Activity: Every entry below is to be retyped exactly as it appears.

Dataset entries:
Lemma inv_take s g1 g2 r :
  Inv cfg s g1 g2 ->
  Inv cfg (set_ch r (match ch_of s r with ChOpen _ => ChOpen None | ChClosed _ => ChClosed None end) s) g1 g2.
Proof.
  intros HI. unfold ch_of. apply inv_frame; try done.
  - intros f (H1 & H2 & H3 & H4). split_and!; try done. rewrite <- H2. by destruct (cr_ch _).
  - fields. by destruct (cr_ch _).
  - intros (H & ?). split; [|done]. fields. by rewrite H.
Qed.

Lemma keeps_QKeepaliveResp k : keeps (QKeepaliveResp k).
Proof.
  start. exists g1. split; [apply HK|]. pose proof (inv_take s g1 g2 k HI) as H.
  destruct a as [v|]; [|by unguard]. destruct (ch_of s k) as [[w|]|[w|]]; simplify_eq; done.
Qed.

(** Arrivals. *)
Lemma unknown_spec r s : unknown r s = true -> r ∉ sh_taken s ++ sh_probes s.
Proof.
  unfold unknown. intros H%negb_true_iff Hin. rewrite <- not_true_iff_false in H. apply H.
  apply existsb_exists. exists r. split; [by apply list_elem_of_In|apply Nat.eqb_refl].
Qed.

Definition as_arrived (probe : bool) (c : creq) : held :=
  mkHeld true false false false false probe (isCheapCommand (rq_Payload (cr_req c))) (rq_Priority (cr_req c)).

Lemma as_arrived_ok probe c : pristine c -> held_ok c (as_arrived probe c) /\ fresh_held (as_arrived probe c).
Proof. intros (H1 & H2 & H3 & H4). unfold held_ok. by rewrite H1, H2. Qed.

Lemma keeps_receive l r s s' g1 g2 (K : own -> Prop) :
  Inv cfg s g1 g2 -> arrives g1 l r K -> receive l r s = Some s' -> exists g, K g /\ Inv cfg s' g g2.
Proof.
  intros HI HK HR. apply guard_if_Some in HR as [[Hn Hp]%andb_true_iff ->].
  apply unknown_spec in Hn. pose proof (mo_new _ _ _ _ _ _ (inv_mem _ _ _ _ HI) r Hn) as Hnew.
  destruct (as_arrived_ok false _ Hnew) as [Hok Hf].
  destruct (inv_new cfg s g1 g2 r _ (sh_taken s ++ [r]) (sh_probes s) (sh_heap s) HI Hn Hf Hok) as [HI' Hr]; [done..|].
  exists (set_held r (as_arrived false (sh_heap s r)) g1). split.
  - apply HK; try done. fields. intros E. by rewrite E in Hp.
  - destruct HI'. split; fields; done.
Qed.

Lemma keeps_QPoll l : keeps (QPoll l).
Proof.
  start. destruct HK as (H1 & H2 & H3). destruct a as [[r|]|]; simplify_eq; [|by eexists; split; [|done]..].
  eapply keeps_receive; eauto.
Qed.

Lemma keeps_QSelect alts : keeps (QSelect alts).
Proof.
  start. unfold react_select in HR. case_bool_decide as Hin; [|done]. specialize (HK a Hin). simpl in HR.
  destruct a as [l [r|]| | | |]; unguard; simplify_eq; try (eexists; split; [exact HK|done]).
  - eapply keeps_receive; eauto.
  - eexists. split; [exact HK|]. destruct HI; split; fields; done.
Qed.

Lemma keeps_QNewKeepalive payload : keeps (QNewKeepalive payload).
Proof.
  start. unguard. apply unknown_spec in H as Hn.
  destruct (as_arrived_ok true (new_probe payload)) as [Hok Hf]; [done|].
  destruct (inv_new cfg s g1 g2 a _ (sh_taken s) (sh_probes s ++ [a]) (upd (sh_heap s) a (fun _ => new_probe payload)) HI Hn Hf)
    as [HI' Hr]; [by rewrite upd_eq|by rewrite upd_eq|by intros; apply upd_ne|done|].
  exists (set_held a (as_arrived true (new_probe payload)) g1). split; [by apply HK|]. destruct HI'. split; fields; done.
Qed.

(** The queue. *)
Lemma keeps_QWrite r : keeps (QWrite r).
Proof.
  start. destruct HK as [Hw HK]. simplify_eq. eexists. split; [apply HK|]. destruct (is_nil a); [|done].
  destruct HI. destruct inv_roles0 as (Hr & H1 & H2).
  assert (Hx : o_extra g2 = []) by (unfold role_ok in H2; rewrite Hw in Hr; destruct (o_writer g2); simpl in *; naive_solver).
  split; fields; try done.
  - by unfold role_ok in *; fields; rewrite Hw in *.
  - by rewrite inv_wire0, Hx, !app_nil_r, app_assoc.
Qed.
(** The reader between responses. *)
Definition reader_rest (g : own) : Prop := exists m, g = mkOwn 0 0 0 m [] [] false false /\ all_closed m.

Section ReaderWp.
Context (cfg : conn_cfg).

Lemma wp_response_error r req f (Q : error * NNTPResponse -> own -> Prop) g :
  (forall p, Q p g) -> wp (response_error cfg r req f) Q g.
Proof.
  intros HQ. unfold response_error. destruct (if _ && _ then _ else _) as [err decoder]. apply wp_bind.
  destruct (is_nil err); [apply HQ|]. wbind. intros e. apply HQ.
Qed.

Lemma wp_post_result r f resp decoder deliver (Q : Response * bool -> own -> Prop) t b n m e c d wr :
  m !! r = Some f -> h_open f = true -> h_sent f = false ->
  (forall f' resp' deliver', h_open f' = true -> (deliver' = true -> deliver = true) ->
    Q (resp', deliver') (mkOwn t b n (<[r := f']> m) e c d wr)) ->
  wp (post_result cfg r resp decoder deliver) Q (mkOwn t b n m e c d wr).
Proof.
  intros Hr Ho Hs HQ. unfold post_result. wbind. eapply with_own; [exact Hr|].
  assert (Hsend : forall err (K : unit -> own -> Prop),
    (forall f', h_open f' = true -> K tt (mkOwn t b n (<[r := f']> m) e c d wr)) ->
    wp (if h_ready f then cask (QReadySend r err) else Ret tt) K (mkOwn t b n m e c d wr)).
  { intros err K HK. destruct (h_ready f) eqn:Er.
    - apply wp_ask. eapply with_own; [done|]. split_and!; [done..|]. by apply HK.
    - cbn [wp]. rewrite <- (insert_id m r f Hr). by apply HK. }
  destruct (StatusCode decoder =? 340).
  - apply wp_bind, Hsend. intros f' Hf'. wbind. intros a Ha. cbn [wp]. by apply HQ.
  - apply wp_bind, Hsend. intros f' Hf'. cbn [wp]. by apply HQ.
Qed.

Lemma wp_account r f resp decoder fb rs (Q : unit -> own -> Prop) t b n m e c d wr :
  m !! r = Some f -> Q tt (mkOwn t b n m e c d wr) ->
  wp (account r resp decoder fb rs) Q (mkOwn t b n m e c d wr).
Proof.
  intros Hr HQ. unfold account. wbind. eapply with_own; [done|]. intros a _. wbind. intros now.
  apply wp_ask. by intros [].
Qed.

Written solution:
Lemma inv_take s g1 g2 r :
  Inv cfg s g1 g2 ->
  Inv cfg (set_ch r (match ch_of s r with ChOpen _ => ChOpen None | ChClosed _ => ChClosed None end) s) g1 g2.
Proof.
  intros HI. unfold ch_of. apply inv_frame; try done.
  - intros f (H1 & H2 & H3 & H4). split_and!; try done. rewrite <- H2. by destruct (cr_ch _).
  - fields. by destruct (cr_ch _).
  - intros (H & ?). split; [|done]. fields. by rewrite H.
Qed.

Lemma keeps_QKeepaliveResp k : keeps (QKeepaliveResp k).
Proof.
  start. exists g1. split; [apply HK|]. pose proof (inv_take s g1 g2 k HI) as H.
  destruct a as [v|]; [|by unguard]. destruct (ch_of s k) as [[w|]|[w|]]; simplify_eq; done.
Qed.

(** Arrivals. *)
Lemma unknown_spec r s : unknown r s = true -> r ∉ sh_taken s ++ sh_probes s.
Proof.
  unfold unknown. intros H%negb_true_iff Hin. rewrite <- not_true_iff_false in H. apply H.
  apply existsb_exists. exists r. split; [by apply list_elem_of_In|apply Nat.eqb_refl].
Qed.

Definition as_arrived (probe : bool) (c : creq) : held :=
  mkHeld true false false false false probe (isCheapCommand (rq_Payload (cr_req c))) (rq_Priority (cr_req c)).

Lemma as_arrived_ok probe c : pristine c -> held_ok c (as_arrived probe c) /\ fresh_held (as_arrived probe c).
Proof. intros (H1 & H2 & H3 & H4). unfold held_ok. by rewrite H1, H2. Qed.

Lemma keeps_receive l r s s' g1 g2 (K : own -> Prop) :
  Inv cfg s g1 g2 -> arrives g1 l r K -> receive l r s = Some s' -> exists g, K g /\ Inv cfg s' g g2.
Proof.
  intros HI HK HR. apply guard_if_Some in HR as [[Hn Hp]%andb_true_iff ->].
  apply unknown_spec in Hn. pose proof (mo_new _ _ _ _ _ _ (inv_mem _ _ _ _ HI) r Hn) as Hnew.
  destruct (as_arrived_ok false _ Hnew) as [Hok Hf].
  destruct (inv_new cfg s g1 g2 r _ (sh_taken s ++ [r]) (sh_probes s) (sh_heap s) HI Hn Hf Hok) as [HI' Hr]; [done..|].
  exists (set_held r (as_arrived false (sh_heap s r)) g1). split.
  - apply HK; try done. fields. intros E. by rewrite E in Hp.
  - destruct HI'. split; fields; done.
Qed.

Lemma keeps_QPoll l : keeps (QPoll l).
Proof.
  start. destruct HK as (H1 & H2 & H3). destruct a as [[r|]|]; simplify_eq; [|by eexists; split; [|done]..].
  eapply keeps_receive; eauto.
Qed.

Lemma keeps_QSelect alts : keeps (QSelect alts).
Proof.
  start. unfold react_select in HR. case_bool_decide as Hin; [|done]. specialize (HK a Hin). simpl in HR.
  destruct a as [l [r|]| | | |]; unguard; simplify_eq; try (eexists; split; [exact HK|done]).
  - eapply keeps_receive; eauto.
  - eexists. split; [exact HK|]. destruct HI; split; fields; done.
Qed.

Lemma keeps_QNewKeepalive payload : keeps (QNewKeepalive payload).
Proof.
  start. unguard. apply unknown_spec in H as Hn.
  destruct (as_arrived_ok true (new_probe payload)) as [Hok Hf]; [done|].
  destruct (inv_new cfg s g1 g2 a _ (sh_taken s) (sh_probes s ++ [a]) (upd (sh_heap s) a (fun _ => new_probe payload)) HI Hn Hf)
    as [HI' Hr]; [by rewrite upd_eq|by rewrite upd_eq|by intros; apply upd_ne|done|].
  exists (set_held a (as_arrived true (new_probe payload)) g1). split; [by apply HK|]. destruct HI'. split; fields; done.
Qed.

(** The queue. *)
Lemma keeps_QWrite r : keeps (QWrite r).
Proof.
  start. destruct HK as [Hw HK]. simplify_eq. eexists. split; [apply HK|]. destruct (is_nil a); [|done].
  destruct HI. destruct inv_roles0 as (Hr & H1 & H2).
  assert (Hx : o_extra g2 = []) by (unfold role_ok in H2; rewrite Hw in Hr; destruct (o_writer g2); simpl in *; naive_solver).
  split; fields; try done.
  - by unfold role_ok in *; fields; rewrite Hw in *.
  - by rewrite inv_wire0, Hx, !app_nil_r, app_assoc.
Qed.
(** The reader between responses. *)
Definition reader_rest (g : own) : Prop := exists m, g = mkOwn 0 0 0 m [] [] false false /\ all_closed m.

Section ReaderWp.
Context (cfg : conn_cfg).

Lemma wp_response_error r req f (Q : error * NNTPResponse -> own -> Prop) g :
  (forall p, Q p g) -> wp (response_error cfg r req f) Q g.
Proof.
  intros HQ. unfold response_error. destruct (if _ && _ then _ else _) as [err decoder]. apply wp_bind.
  destruct (is_nil err); [apply HQ|]. wbind. intros e. apply HQ.
Qed.

Lemma wp_post_result r f resp decoder deliver (Q : Response * bool -> own -> Prop) t b n m e c d wr :
  m !! r = Some f -> h_open f = true -> h_sent f = false ->
  (forall f' resp' deliver', h_open f' = true -> (deliver' = true -> deliver = true) ->
    Q (resp', deliver') (mkOwn t b n (<[r := f']> m) e c d wr)) ->
  wp (post_result cfg r resp decoder deliver) Q (mkOwn t b n m e c d wr).
Proof.
  intros Hr Ho Hs HQ. unfold post_result. wbind. eapply with_own; [exact Hr|].
  assert (Hsend : forall err (K : unit -> own -> Prop),
    (forall f', h_open f' = true -> K tt (mkOwn t b n (<[r := f']> m) e c d wr)) ->
    wp (if h_ready f then cask (QReadySend r err) else Ret tt) K (mkOwn t b n m e c d wr)).
  { intros err K HK. destruct (h_ready f) eqn:Er.
    - apply wp_ask. eapply with_own; [done|]. split_and!; [done..|]. by apply HK.
    - cbn [wp]. rewrite <- (insert_id m r f Hr). by apply HK. }
  destruct (StatusCode decoder =? 340).
  - apply wp_bind, Hsend. intros f' Hf'. wbind. intros a Ha. cbn [wp]. by apply HQ.
  - apply wp_bind, Hsend. intros f' Hf'. cbn [wp]. by apply HQ.
Qed.

Lemma wp_account r f resp decoder fb rs (Q : unit -> own -> Prop) t b n m e c d wr :
  m !! r = Some f -> Q tt (mkOwn t b n m e c d wr) ->
  wp (account r resp decoder fb rs) Q (mkOwn t b n m e c d wr).
Proof.
  intros Hr HQ. unfold account. wbind. eapply with_own; [done|]. intros a _. wbind. intros now.
  apply wp_ask. by intros [].
Qed.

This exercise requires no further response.